Some medical experts say that you should eat only egg whites and not yolks because yolks contain cholesterol. Yes, the yolk contains about 200 mg of cholesterol, but as mentioned earlier, dietary cholesterol does not increase blood cholesterol, so there is nothing wrong with eating the yolk. This was revealed in a study conducted at Harvard Medical School.
Does Desi Ghee Increase Cholesterol Level?
As it has been said that desi ghee has a high content of saturated fats, and research is controversial, it is concluded that desi ghee is much better than commercially produced ghee. Still, if vegetable oil is used instead of desi ghee, it can benefit health. This is because desi Ghee contains less than 1 % cholesterol. Desi ghee is made from butter and is widely used in the Indian subcontinent, especially in rural areas.
Do Vegetable Oils Increase Cholesterol Levels?
However, be careful because some product companies write "Cholesterol Free" or "Hydrogenated Vegetable Oil" on their packaging, so beware of these two labels. There is no advantage in being cholesterol-free because the actual harm is from trans fats and saturated fats, the amount of which should be seen on the labeling. These companies label trans fats as "hydrogenated vegetable oils," which are no less than toxic and are completely banned in many countries, including the United States. Therefore, when we see "vegetable oils" written, we consider them beneficial for health. To be clear, trans fats are formed from the hydrogenation of vegetable oil, also known as hydrogenated vegetable oil. One question is why trans fats are used in restaurant meals and other products like sweets and why vegetable oil is not used? This is because vegetable oils and their products can quickly become foul-smelling and spoil, while hydrogenation can prevent them from smelling and spoilage for a long time.

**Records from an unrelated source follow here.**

Lemma forkFromRPC_origin :
  mode = GenesisModeRPC → yields origin (forkFromRPC env config opts).
Proof.
  intros Hm. unfold forkFromRPC. case_bool_decide as Hu; [apply yields_fail|].
  destruct (fk_GenesisFetcher config).
  - apply yields_call. intros g. by constructor.
  - unfold fetchGenesisHTTP. intros st g st' (resp & st1 & [Ha ->]%call_Returns & Hk)%bindE_Returns.
    case_bool_decide as Hs; [done|]. destruct resp as [code status [body|e]]; [|done].
    simpl in *. unfold ret, done_with in Hk. injection Hk as <- <-. simpl.
    eexists _, _. split; [done|]. split; [by left|].
    assert (code = 200%Z) as -> by (destruct (decide (code = 200%Z)); [done|by destruct Hs]).
    constructor; [done..|]. destruct (unmarshal_rpc_genesis body) eqn:E; [|by left].
    case_bool_decide; [by right|by left].
Qed.

Lemma emits_fetchRPCGenesis url progress : emits quiet (fetchRPCGenesis env url progress).
Proof.
  unfold fetchRPCGenesis, fetch_rpc. apply emits_bindE; [by apply emits_reportStep|]. intros _.
  apply emits_bind; [emit|]. intros [rpc|e| |]; [case_bool_decide| |emit|emit];
    (apply emits_bindE; [by apply emits_reportStep|emit]).
Qed.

Should Fats Be Included in Diet?
Fats are part of the diet and are necessary for absorbing some vitamins, such as vitamins A, D, E, and K. It is recommended to have 20 to 35 percent of daily required calories from fats. Cholesterol itself is also necessary. Vitamin D is made from cholesterol, and hormones such as estrogens and testosterone are made from cholesterol. Moreover, cholesterol is part of the cell membrane.
So does a cholesterol-containing diet harm anyone? Hypercholesterolemia can be caused by high cholesterol in the diet in some people, most of whom are diabetics or have high blood cholesterol levels and heart disease. Such people should also be careful with cholesterol-rich foods.